Definition new (fastbootInfo : option FastBootInfo.t) : t :=
  {| _instanceDestroyed := false; _fastbootInfo := fastbootInfo;
     _html := None; _head := None; _body := None;
     error := None; finalized := false |}.

Definition set_contents (html head body : option jsstring) (r : t) : t :=
  {| _instanceDestroyed := _instanceDestroyed r; _fastbootInfo := _fastbootInfo r;
     _html := html; _head := head; _body := body;
     error := error r; finalized := finalized r |}.

Definition set_fastbootInfo (info : FastBootInfo.t) (r : t) : t :=
  {| _instanceDestroyed := _instanceDestroyed r; _fastbootInfo := Some info;
     _html := _html r; _head := _head r; _body := _body r;
     error := error r; finalized := finalized r |}.

Definition set_error (e : JSError) (r : t) : t :=
  {| _instanceDestroyed := _instanceDestroyed r; _fastbootInfo := _fastbootInfo r;
     _html := _html r; _head := _head r; _body := _body r;
     error := Some e; finalized := finalized r |}.

Definition set_finalized (r : t) : t :=
  {| _instanceDestroyed := _instanceDestroyed r; _fastbootInfo := _fastbootInfo r;
     _html := _html r; _head := _head r; _body := _body r;
     error := error r; finalized := true |}.

(** [get statusCode]. *)
Definition statusCode (r : t) : option Z :=
  match _fastbootInfo r with
  | Some info => FastBootResponse.statusCode <$> FastBootInfo.response info
  | None => None
  end.

(** ** Methods that talk to the page

    The result and the page it refers to form the state. *)
Section WithPage.
Context {P : Type} `{Page P}.

Definition on_page {A} (c : M P A) : M (t * P) A :=
  zoom snd (fun p s => (fst s, p)) c.

Definition on_result {A} (c : M t A) : M (t * P) A :=
  zoom fst (fun r s => (r, snd s)) c.

Definition _reflectContents : M (t * P) unit :=
  contents <- on_page page_harvest ;;
  let '(html, head, body) := contents in
  on_result (modify (set_contents (Some html) (Some head) (Some body))).

Definition setContent (html : jsstring) : M (t * P) unit :=
  destroyed <- gets (fun s => _instanceDestroyed (fst s)) ;;
  if destroyed : bool then ret tt
  else
    tryWithPageAwareness
      (on_page (page_setContent html) ;; _reflectContents) ;;
    ret tt.
(** A successful scan, with the extent of the token: a string literal
    takes its text and the two delimiters, any other token its text. *)
Lemma scan_token_text (l : Lexer) (tok : Token) (l' : Lexer) (tok' : Token)
    (c : ascii) (s : list ascii) :
  unread l = c :: s ->
  scan_token l tok = (true, l', tok') ->
  let d := if is_sconst (type tok') then 1%nat else O in
  input l' = input l /\ location tok' = location tok /\ type tok' <> TOKEN_EOF
  /\ error_msg l' = error_msg l
  /\ value tok' = Some (substr (input l) (pos l + d) (length tok'))
  /\ pos l' = (pos l + length tok' + 2 * d)%nat
  /\ (pos l < pos l' <= input_len l)%nat.
Proof.
  intros E H. cbv zeta.
  pose proof (unread_length l) as Hlen. rewrite E in Hlen. unfold remaining in Hlen.
  simpl in Hlen.
  assert (Herr : error_msg l' = error_msg l /\ (pos l < pos l')%nat).
  { destruct (scan_token_end l tok c s E) as (k & err & tok'' & Heq & Hk & _).
    rewrite Heq in H. destruct err; [discriminate|]. inversion H; subst.
    unfold scan_end. rewrite pos_advance_n by (rewrite E; simpl; lia).
    split; [apply advance_n_fields | lia]. }
  destruct Herr as (Herr & Hlt).
  unfold scan_token in H. rewrite (unread_peek _ _ _ E) in H. fold (is_quote c) in H.
  destruct (is_quote c).
  - rewrite (scan_string_end _ _ _ _ E) in H.
    destruct (string_end c s) as [n|] eqn:En; [|discriminate].
    inversion H; subst l' tok'; clear H.
    pose proof (string_end_lt _ _ _ En) as Hn.
    change (advance (advance (advance_n n l))) with (advance_n (S (S n)) l) in *.
    cbn [type value length location set_type set_value is_sconst].
    rewrite input_advance_n, pos_advance_n by (rewrite E; simpl; lia).
    repeat split; try discriminate; auto; try lia.
    unfold substr. unfold unread in E.
    destruct (skipn_cons_nth _ _ _ _ E) as (_ & Hs & _).
    now rewrite Nat.add_1_r, Hs.
  - assert (F : frame_ok l tok l' tok' /\ type tok' <> TOKEN_EOF
                /\ type tok' <> TOKEN_SCONST).
    { destruct (is_digit c); [now apply scan_number_frame|].
      destruct (is_alpha c) eqn:Ha.
      - now apply (scan_identifier_frame _ _ _ _ _ _ E Ha).
      - now apply (scan_operator_frame _ _ _ _ _ _ E). }
    destruct F as ((Hi & Hl & Hv & Hle & Hp) & H1 & H2).
    rewrite (is_sconst_false _ H2), Nat.add_0_r. rewrite E in Hle. simpl in Hle.
    repeat split; auto; lia.
Qed.
Lemma field_locator_first_match_witness :
  exists found,
    res (find_highlight_index_for_field "email-1" "Email Address"
           (Scenario.page_reading_back "") 0) = Val found
    /\ match found with
       | Some i =>
           exists before dom_el after,
             Scenario.application_form = (before ++ (i, dom_el) :: after)%list
             /\ entry_matches "email-1" "Email Address" dom_el
             /\ Forall (fun e => ~ entry_matches "email-1" "Email Address" (snd e))
                       before
       | None =>
           Forall (fun e => ~ entry_matches "email-1" "Email Address" (snd e))
                  Scenario.application_form
       end.
Proof.
  apply (field_locator_first_match "email-1" "Email Address"
           Scenario.application_form (Scenario.page_reading_back "") 0).
  reflexivity.
Defined.

Example locate_email :
  res (run (find_highlight_index_for_field "email-1" "Email Address")
           (Scenario.page_reading_back "")) = Val (Some 7%Z).
Proof. vm_compute. reflexivity. Qed.

(** C10.  With an empty label the locator returns the first index of a
    non-empty element index, whatever the field id: the empty string occurs
    in every element's text. *)
Theorem empty_label_matches_first field_id idx dom_el rest env k :
  env k GetState = Ret (PState ((idx, dom_el) :: rest)) ->
  res (find_highlight_index_for_field field_id "" env k) = Val (Some idx)
  /\ first_match field_id "" ((idx, dom_el) :: rest) = Some idx.
Proof.
  intros Henv.
  assert (H : first_match field_id "" ((idx, dom_el) :: rest) = Some idx).
  { cbn [first_match]. unfold field_matches.
    assert (Hc : forall s, PyStr.contains "" s = true) by (intros []; reflexivity).
    cbn [PyStr.lower]. rewrite Hc, orb_true_r. reflexivity. }
  split; [|exact H].
  unfold find_highlight_index_for_field. mred. rewrite Henv.
  cbn [state_selector_map]. mred. now rewrite H.
Qed.

Lemma empty_label_matches_first_witness :
  res (find_highlight_index_for_field "email-1" ""
         (Scenario.page_reading_back "") 0) = Val (Some 3%Z)
  /\ first_match "email-1" "" Scenario.application_form = Some 3%Z.
Proof.
  apply (empty_label_matches_first "email-1" 3%Z Scenario.color_select
           [(7%Z, Scenario.email_input)] (Scenario.page_reading_back "") 0).
  reflexivity.
Defined.

(** ** Instances on concrete pages *)


Example read_back_trimmed :
  res (run (input_text_with_retry 7 "Jane Doe" default_max_retries)
           (Scenario.page_reading_back " Jane Doe "))
  = Val (result_content "Successfully input 'Jane Doe' into field 7").
Proof. vm_compute. reflexivity. Qed.

Example read_back_differs :
  res (run (input_text_with_retry 7 "Jane Doe" default_max_retries)
           (Scenario.page_reading_back "Jane Do"))
  = Val (result_error "Unable to input 'Jane Doe' into field 7 after 3 attempts")
  /\ count_line 286
       (events (run (input_text_with_retry 7 "Jane Doe" default_max_retries)
                    (Scenario.page_reading_back "Jane Do"))) = 3.
Proof. split; vm_compute; reflexivity. Qed.



Example chain_falls_through_to_typing :
  res (run (custom_select_dropdown_option 3 "Yes") (Scenario.page_reading_back ""))
  = Val (result_content "Selected option 'Yes' using direct typing + enter")
  /\ map ev_line
       (events (run (custom_select_dropdown_option 3 "Yes")
                    (Scenario.page_reading_back "")))
     = ([397; 398; 407; 427; 432; 459; 464]
        ++ flat_map (fun _ => [469; 478]) (seq 0 15)
        ++ flat_map (fun _ => [469; 480]) (seq 0 15)
        ++ [554; 582; 584; 586])%list.
Proof. split; vm_compute; reflexivity. Qed.



Example favorite_color_types_yes :
  choice_for_label "Favorite color" = "Yes"
  /\ existsb (fun e => at_line 464 e
                       && match ev_action e with
                          | ElementType s => String.eqb s "Yes"
                          | _ => false
                          end)
       (events (run (fill_fields_iteratively []) Scenario.color_page)) = true.
Proof. split; vm_compute; reflexivity. Qed.

Lemma incomplete_credentials_fail_witness :
  perform_login_flow Scenario.no_password "LinkedIn" Scenario.linkedin_page 0
  = mkOut (Val (result_error "Credentials incomplete for site linkedin")) []
          ["Credentials incomplete for site linkedin"].
Proof.
  apply (incomplete_credentials_fail Scenario.no_password "LinkedIn"
           (mkCredentials (Some "jane") None) Scenario.linkedin_page 0).
  - vm_compute. reflexivity.
  - right. reflexivity.
Defined.

(** C6, as stated, fails: the site name in the message is lower-cased and
    also stripped of surrounding whitespace. *)
Lemma site_name_is_trimmed :
  sdict_get (PyStr.lower " LinkedIn") (credentials_lower Scenario.no_password)
  = Some (mkCredentials (Some "jane") None)
  /\ res (run (perform_login_flow Scenario.no_password " LinkedIn")
              Scenario.linkedin_page)
     = Val (result_error "Credentials incomplete for site linkedin")
  /\ res (run (perform_login_flow Scenario.no_password " LinkedIn")
              Scenario.linkedin_page)
     <> Val (result_error ("Credentials incomplete for site "
                           ++ PyStr.lower " LinkedIn")).
Proof.
  split; [vm_compute; reflexivity|].
  split; vm_compute; [reflexivity | intros H; discriminate H].
Qed.



Lemma fill_loop_round_budget_witness :
  (exists msg,
      rounds_loop [] 25 0 Scenario.color_page 1
      = mkOut (Val tt)
              [mkEvent 611 discovery_request (discovery_reply [])] [msg])
  /\ res (fill_fields_iteratively [] Scenario.overlay_page 0) = Val tt
  /\ count_line 611 (events (fill_fields_iteratively [] Scenario.overlay_page 0))
     = 25.
Proof.
  destruct (fill_loop_round_budget []) as [_ [Hstop [_ Hstuck]]].
  split.
  - apply (Hstop 24 0%Z Scenario.color_page 1
             (mkResult None (Some (JsonText (JUnfilled (Some [])))) false)).
    + reflexivity.
    + apply discovery_nothing_unfilled with (JUnfilled (Some [])); reflexivity.
  - apply (Hstuck [Scenario.hidden_field] Scenario.overlay_page 0).
    split; [discriminate|]. split; [reflexivity|].
    intros n. exists []. split; [reflexivity|]. repeat constructor.
Defined.

Lemma no_progress_runs_to_budget_witness :
  count_line 611 (events (fill_fields_iteratively [] Scenario.overlay_page 0)) = 25
  /\ res (fill_fields_iteratively [] Scenario.overlay_page 0) = Val tt.
Proof.
  destruct (no_progress_runs_to_budget [] [Scenario.hidden_field]
              Scenario.overlay_page 0) as [Hc [_ [_ Hr]]].
  - split; [discriminate|]. split; [reflexivity|].
    intros n. exists []. split; [reflexivity|]. repeat constructor.
  - exact (conj Hc Hr).
Defined.

(** C5, as stated, fails: discovery answers every round with the same
    single field, no fill is attempted in between, and the loop still
    queries discovery twenty-five times. *)
Lemma no_progress_not_detected :
  let evs := events (run (fill_fields_iteratively []) Scenario.overlay_page) in
  map ev_line (firstn 4 evs) = [611; 718; 611; 718]
  /\ forallb (fun e => negb (at_line 611 e)
                       || match ev_response e with
                          | Ret (PResult r) =>
                              match extracted_content r with
                              | Some (JsonText (JUnfilled (Some [f]))) =>
                                  String.eqb (field_id f) "resume-upload"
                              | _ => false
                              end
                          | _ => false
                          end) evs = true
  /\ count_line 611 evs = 25.
Proof. cbv zeta. split; [|split]; vm_compute; reflexivity. Qed.

Example discovery_not_an_object_raises :
  res (run (fill_fields_iteratively []) Scenario.list_page)
  = Exc "'list' object has no attribute 'get'".
Proof. vm_compute. reflexivity. Qed.
(** ** Further properties: credentials and login *)

Lemma sdict_get_set {V} (k k' : string) (v : V) d :
  sdict_get k (sdict_set k' v d)
  = if String.eqb k k' then Some v else sdict_get k d.
Proof.
  induction d as [|[k0 v0] d IH]; cbn [sdict_set sdict_get].
  - destruct (String.eqb k k'); reflexivity.
  - destruct (String.eqb k' k0) eqn:E0; cbn [sdict_get].
    + apply String.eqb_eq in E0. subst k0.
      destruct (String.eqb k k'); reflexivity.
    + rewrite IH. destruct (String.eqb k k0) eqn:E1; auto.
      apply String.eqb_eq in E1. subst k0.
      rewrite String.eqb_sym in E0. now rewrite E0.
Qed.

Lemma find_app_last {A} (f : A -> bool) l1 l2 :
  find f (l1 ++ l2)%list
  = match find f l1 with Some a => Some a | None => find f l2 end.
Proof.
  induction l1 as [|a l1 IH]; cbn [app find]; [reflexivity|].
  destruct (f a); auto.
Qed.

Lemma credentials_lower_last key data :
  sdict_get key (credentials_lower data) = last_entry_for key data.
Proof.
  unfold credentials_lower, last_entry_for.
  assert (G : forall acc,
             sdict_get key
               (fold_left (fun acc kv => sdict_set (PyStr.lower (fst kv)) (snd kv) acc)
                          data acc)
             = match find (fun kv => String.eqb (PyStr.lower (fst kv)) key) (rev data) with
               | Some kv => Some (snd kv)
               | None => sdict_get key acc
               end).
  { induction data as [|[k0 c0] data IH]; intros acc; cbn [fold_left rev find].
    - reflexivity.
    - rewrite IH, find_app_last.
      destruct (find _ (rev data)); [reflexivity|].
      cbn [find fst snd]. rewrite sdict_get_set, String.eqb_sym.
      destruct (String.eqb (PyStr.lower k0) key); reflexivity. }
  rewrite G. destruct (find _ (rev data)); reflexivity.
Qed.

(** X1.  [get_site_login_credentials] asks nothing of the browser and never
    raises. The site name is stripped and lower-cased and compared with the
    stored names lower-cased; of several stored names that agree up to case,
    the entry stored last is used. A site found gives its username and
    password (empty when missing), kept out of the agent's memory, and writes
    nothing to the log; a site not found gives a failure that lists the stored
    site names, and logs it. *)
Theorem site_credentials_lookup data site_name env n :
  let o := get_site_login_credentials data site_name env n in
  events o = []
  /\ match last_entry_for (PyStr.lower (PyStr.strip site_name)) data with
     | Some creds =>
         res o = Val (mkResult None
                        (Some (JsonText
                                 (JCredentials
                                    (get_default (cred_username creds) "")
                                    (get_default (cred_password creds) ""))))
                        false)
         /\ logs o = []
     | None =>
         exists msg,
           res o = Val (result_error msg) /\ logs o = [msg]
           /\ msg = "No login credentials found for site '" ++ site_name
                    ++ "' (available sites: "
                    ++ PyStr.repr_list (map fst data) ++ ")"
     end.
Proof.
  cbv zeta. unfold get_site_login_credentials.
  rewrite credentials_lower_last.
  destruct (last_entry_for _ data) as [creds|]; mred.
  - auto.
  - split; [reflexivity|]. eexists. repeat split.
Qed.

● ● ● ● ●

# [Work task]
A single number is expected: the count of lines in the preceding entries that contain "unit".

# [Solution for this task]
2